Wednesday 1 February 2012
Joachim Schmid
There are millions of photographs being produced around the world every day; most of them have no second thought towards them, useless snapshots that’s added to the uncountable number of images in the world’s print/online libraries. Each one is contributing to using paper, chemicals, storage and ultimately visual pollution. This is the view of photographer, Joachim Schmid.
Joachim Schmid is a German based photographer who has been working with used photography since the early 1980s. At first he would purchase large amounts of used photographs and public images in flee markets that became his body of work. It was his awareness of consumerism and recycling that drove him to start collecting used art as well as his passion for photographic history. In 1990 he started a group called Reprocessing of Used Photographs, where he would ask people to send in old photographs instead of throwing them out, where they could be analyzed and deemed useful or worthless, in which case they would be disposed of in an environmentally friendly manner.
He uses the photographs in a large variety of ways from merging two or more different images together to tearing up and repositioning segments of photographs as well as simply just arranging a group of images and presenting them in different ways.

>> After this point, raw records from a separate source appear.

(* ===== verification/Negotiate.v ===== *)
(** * Exchanges of offers and answers

    How the handlers of the server take a connection through the states of the
    signalling: a publisher's offer is answered within its handler, and the
    answer to the server's offer completes a subscription; an answer that the
    state of the connection does not allow ends the process. *)

From S2P Require Import Prelude GoLib Bytes Sdp Signaling SignalingProps Json Constants KeyframeFilter MediaEngine MediaEngineProps World Rmq Peer Notify Session.
From S2P Require Import Room RoomMgr Callbacks Server Demo Invariant RoomSafe RoomMgrSafe Safety Leave Settled Ready ReadyRmq PeerProps Faults.

(** ** Steps *)

(** The peer [p] and its connection. *)
Definition conn (w : world) (p : nat) (pr : peer) (pc : pconn) : Prop := w_peers w !! p = Some pr ∧ p_peerConnection pr = Some pc.

Lemma conn_logged w p pr pc ops g : conn w p pr pc →
  conn (set_w_peers <[p := logged ops g pr]> w) p (logged ops g pr) (MkPc (pc_id pc) (pc_log pc ++ ops) (g (pc_state pc))).
Proof.
  intros [Hp Hpc]. split; [simpl; by rewrite lookup_insert_eq|]. unfold logged, set_p_peerConnection. cbn [p_peerConnection]. by rewrite Hpc.
Qed.

Lemma conn_upd w p pr pc g : conn w p pr pc → p_peerConnection (g pr) = p_peerConnection pr →
  conn (set_w_peers (alter g p) w) p (g pr) pc.
Proof. intros [Hp Hpc] Hg. split; [simpl; by rewrite lookup_alter_eq, Hp | congruence]. Qed.

Lemma mret_bind {A B} (a : A) (k : A → MW B) w : ((mret a : MW A) ≫= k) w = k a w.
Proof. done. Qed.
Lemma modify_bind {B} g (k : unit → MW B) w : (modify g ≫= k) w = k tt (g w).
Proof. done. Qed.

Section runs.
Context `{WebRTC}.

Lemma CreateAnswer_run w p pr pc a : conn w p pr pc → answer_refused (pc_sig pc) = None → wr_create_answer pc = Some a →
  CreateAnswer p w = Ret a (set_w_peers <[p := logged [OpCreateAnswer] (λ _, with_sig (set_lastAnswer a (pc_sig pc)) pc) pr]> w).
Proof.
  intros [Hp Hpc] Hr Ha. unfold CreateAnswer. rewrite (bind_ret _ _ _ _ _ (pc_step_run w p pr pc _ _ Hp Hpc)). by rewrite Hr, Ha.
Qed.

Lemma SetLocalDescription_run w p pr pc ty sdp d sg : conn w p pr pc → isClosed (pc_sig pc) = false → sdp ≠ EmptyString →
  SessionDescription_Unmarshal session_zero sdp = Ok d →
  setDescription (pc_sig pc) (MkDesc (NewSDPType ty) sdp) stateChangeOpSetLocal = (sg, None) → wr_set_local pc ty sdp = true →
  SetLocalDescription p ty sdp w = Ret tt (set_w_peers <[p := logged [OpSetLocal ty sdp] (λ _, with_sig sg pc) pr]> w).
Proof.
  intros [Hp Hpc] Hc Hne Hd Hs Hr. unfold SetLocalDescription. rewrite (bind_ret _ _ _ _ _ (pc_read_run w p pr pc _ Hp Hpc)), Hc.
  change (must (negb false)) with (mret tt : MW unit). rewrite mret_bind.
  rewrite (bind_ret _ _ _ _ _ (pc_read_run w p pr pc _ Hp Hpc)). unfold local_text. cbn [d_SDP d_Type].
  rewrite decide_False by done. unfold desc_Unmarshal. cbn [from_some]. rewrite mret_bind, Hd.
  change ((ok ← pc_step p (OpSetLocal ty sdp) (describe_local ty sdp); must ok) w =
    Ret tt (set_w_peers <[p := logged [OpSetLocal ty sdp] (λ _, with_sig sg pc) pr]> w)).
  rewrite (bind_ret _ _ _ _ _ (pc_step_run w p pr pc _ _ Hp Hpc)). unfold describe_local. by rewrite Hs, Hr.
Qed.

Lemma SetCachedCandidates_run w p pr pc : conn w p pr pc → Forall takes (p_candidateCaches pr) →
  is_Some (RemoteDescription (pc_sig pc)) → ∃ w',
  SetCachedCandidates p w = Ret tt w' ∧ w_out w' = w_out w ∧
  conn w' p (logged (OpAddICECandidate <$> p_candidateCaches pr) id (set_p_setedRemoteDesc (λ _, true) pr))
    (MkPc (pc_id pc) (pc_log pc ++ (OpAddICECandidate <$> p_candidateCaches pr)) (pc_state pc)).
Proof.
  intros C Hice Hr. unfold SetCachedCandidates, upd_peer. rewrite modify_bind.
  pose proof (conn_upd w p pr pc (set_p_setedRemoteDesc (λ _, true)) C eq_refl) as [Hp1 Hpc1].
  set (w1 := set_w_peers _ w) in *. set (pr1 := set_p_setedRemoteDesc _ pr) in *.
  assert (get_peer p w1 = Ret pr1 w1) as E by (unfold get_peer, mbind, M_bind, gets; by rewrite Hp1).
  rewrite (bind_ret _ _ _ _ _ E). eexists. split; [exact (add_all_run _ Hice w1 p pr1 pc Hp1 Hpc1 Hr)|]. split; [done|].
  exact (conn_logged w1 p pr1 pc (OpAddICECandidate <$> p_candidateCaches pr) id (conj Hp1 Hpc1)).
Qed.
End runs.

(** ** A publisher's offer *)

Definition exchange_done (pc : pconn) (local remote : sdesc) : Prop :=
  sg_state (pc_sig pc) = SignalingStateStable ∧ isClosed (pc_sig pc) = false ∧
  currentLocalDescription (pc_sig pc) = Some local ∧ currentRemoteDescription (pc_sig pc) = Some remote ∧
  pendingLocalDescription (pc_sig pc) = None ∧ pendingRemoteDescription (pc_sig pc) = None.

(** The connection after the offer was set, and after an answer to it was made. *)
Definition offered `{WebRTC} (pc : pconn) (offer : string) : pconn :=
  MkPc (pc_id pc) (pc_log pc ++ [OpSetRemote "offer" offer])
    (MkState (setDescription (pc_sig pc) (MkDesc SDPTypeOffer offer) stateChangeOpSetRemote).1 (remote_codecs pc offer).1).
Definition answer_made (pc : pconn) (a : string) : pconn :=
  MkPc (pc_id pc) (pc_log pc ++ [OpCreateAnswer]) (with_sig (set_lastAnswer a (pc_sig pc)) pc).

(** The library answers the offer [offer] on the connection [pc] with [a]: what
    comes after the signalling state and the codecs accepts the offer, makes the
    answer, and accepts it as the local description. *)
Definition answers `{WebRTC} (pc : pconn) (offer a : string) : Prop :=
  (remote_codecs pc offer).2 = true ∧ wr_set_remote pc "offer" offer = true ∧
  wr_create_answer (offered pc offer) = Some a ∧ wr_set_local (answer_made (offered pc offer) a) "answer" a = true ∧
  a ≠ EmptyString ∧ ∃ da, SessionDescription_Unmarshal session_zero a = Ok da.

Heres an image i found that had already been cut out. I found it interesting because its a family photograph that was found in my house, yet no one can recall who was sitting there and why they where taken out. This is what I like about found photography, each image has an unknown history and all the audience can do is speculate. I inserted the question mark myself keeping it within the text & image project.
NINE ERRORS
A recent project named Nine Errors takes a step into the modern world of technology and smart phones. When I came across this I found it without a doubt the most interesting/diverse form or photography I have ever seen. It starts with a QR code, a barcode that can only be scanned and recognized by smart phones. Schmid created these codes and publically posted them around the world in cities such as Berlin, Paris, Rome, New York, London, Amsterdam ect. Once the public scan the code on their phone they would be taken to his online exhibition. Except unknowing to his audience his work was a selection of images of words and phrases. When a QR was scanned it would take you to one of nine ‘errors’. For example: “404 error: file not found” was what came up on my phone when I scanned one of his codes. Confusing the audience to think that the link was broken, when really they were looking at his work.
Now with this project can arise debate on whether its classed as 'art' or even photography. But if you break it down, in actual fact you can to take a picture of the QR in order to open it, and the error codes are actually images of words. Making it a form of photography.